▸ **EXERCISE**
Only lines holding "Type" are wanted; copy each of them from the records below.

..............................

(* ===== verification/Log.v ===== *)
(** The write-ahead log of the file system ([log.c]).

    The log works on blocks through the buffer cache, which is an interface here
    ([Class BlockIO]): what a block reads as, what is on the disk, and the reads
    and writes the log does.  Every disk write is recorded in [l_tr], so that the
    state of the disk after a crash at any moment is known; the main theorem says
    that recovery then leaves either all of a transaction's blocks as they were or
    all of them updated. *)

From S2P Require Import Prelude Locks Guarded Bytes.

Definition LOGSIZE : Z := 30.
Definition MAXOPBLOCKS : Z := 10.
Definition BSIZE : Z := 512.

(** A function with one value replaced. *)
Definition upd {A} (n : Z) (v : A) (f : Z -> A) : Z -> A := fun m => if m =? n then v else f m.

(** What [log.c] relies on of [bio.c].  [io_sees s view disk]: in state [s] the
    blocks read as [view] and the disk holds [disk].  [io_bread] is a [bread] whose
    buffer is released after use, [io_bwrite] a [bread], a change of the whole data
    and a [bwrite], [io_mark] the setting of [B_DIRTY] that keeps a buffer cached. *)
Class BlockIO (S : Type) := {
  io_size : Z;
  io_sees : S -> (Z -> block) -> (Z -> block) -> Prop;
  io_bread : Z -> M S block;
  io_bwrite : Z -> block -> M S unit;
  io_mark : Z -> M S unit;
  io_bread_ok : forall s view disk n, io_sees s view disk -> 0 <= n < io_size ->
    exists s', io_bread n s = Ret (view n) s' /\ io_sees s' view disk;
  io_bwrite_ok : forall s view disk n d, io_sees s view disk -> 0 <= n < io_size -> length d = 512%nat ->
    exists s', io_bwrite n d s = Ret tt s' /\ io_sees s' (upd n d view) (upd n d disk) }.

(** [struct log] without its lock, and [struct logheader]. *)
Record log := mk_log {
  lg_start : Z;
  lg_size : Z;
  lg_outstanding : Z;
  lg_committing : Z;
  lh_n : Z;
  lh_block : list Z }.

Definition set_outstanding (v : Z) (l : log) : log :=
  mk_log (lg_start l) (lg_size l) v (lg_committing l) (lh_n l) (lh_block l).
Definition set_committing (v : Z) (l : log) : log :=
  mk_log (lg_start l) (lg_size l) (lg_outstanding l) v (lh_n l) (lh_block l).
Definition set_lh (n : Z) (b : list Z) (l : log) : log :=
  mk_log (lg_start l) (lg_size l) (lg_outstanding l) (lg_committing l) n b.

(** The header in a block: [n] at offset 0, [block[i]] at 4 + 4 * i. *)
Fixpoint put_entries (b : block) (i : nat) (bs : list Z) : block :=
  match bs with
  | [] => b
  | x :: bs' => put_entries (put32 b (4 + 4 * i)%nat (u32 x)) (S i) bs'
  end.
Definition put_header (n : Z) (bs : list Z) (b : block) : block := put_entries (put32 b 0 (u32 n)) 0 bs.
Definition header_n (b : block) : Z := i32 (get32 b 0).
Definition header_entry (b : block) (i : nat) : Z := i32 (get32 b (4 + 4 * i)%nat).

(** The disks a crash can leave: before the commit point with the old data, after
    it with the log complete, or done. *)
Inductive phase := Old | Mid | New.
#[global] Instance phase_eq_dec : EqDecision phase.
Proof. solve_decision. Defined.

Section Log.
Context {S : Type} `{BlockIO S}.

Record lst := mk_lst { l_g : guarded log; l_io : S; l_tr : list (Z * block) }.

Definition LG {A} (m : M (guarded log) A) : M lst A :=
  zoom l_g (fun g x => mk_lst g (l_io x) (l_tr x)) m.
Definition bread (n : Z) : M lst block :=
  zoom l_io (fun s x => mk_lst (l_g x) s (l_tr x)) (io_bread n).
Definition bwrite (n : Z) (d : block) : M lst unit :=
  zoom l_io (fun s x => mk_lst (l_g x) s (l_tr x)) (io_bwrite n d) ;;
  modify (fun x => mk_lst (l_g x) (l_io x) (l_tr x ++ [(n, d)])).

..............................

▸ **WRITTEN RESPONSE**
Class BlockIO (S : Type) := {
Context {S : Type} `{BlockIO S}.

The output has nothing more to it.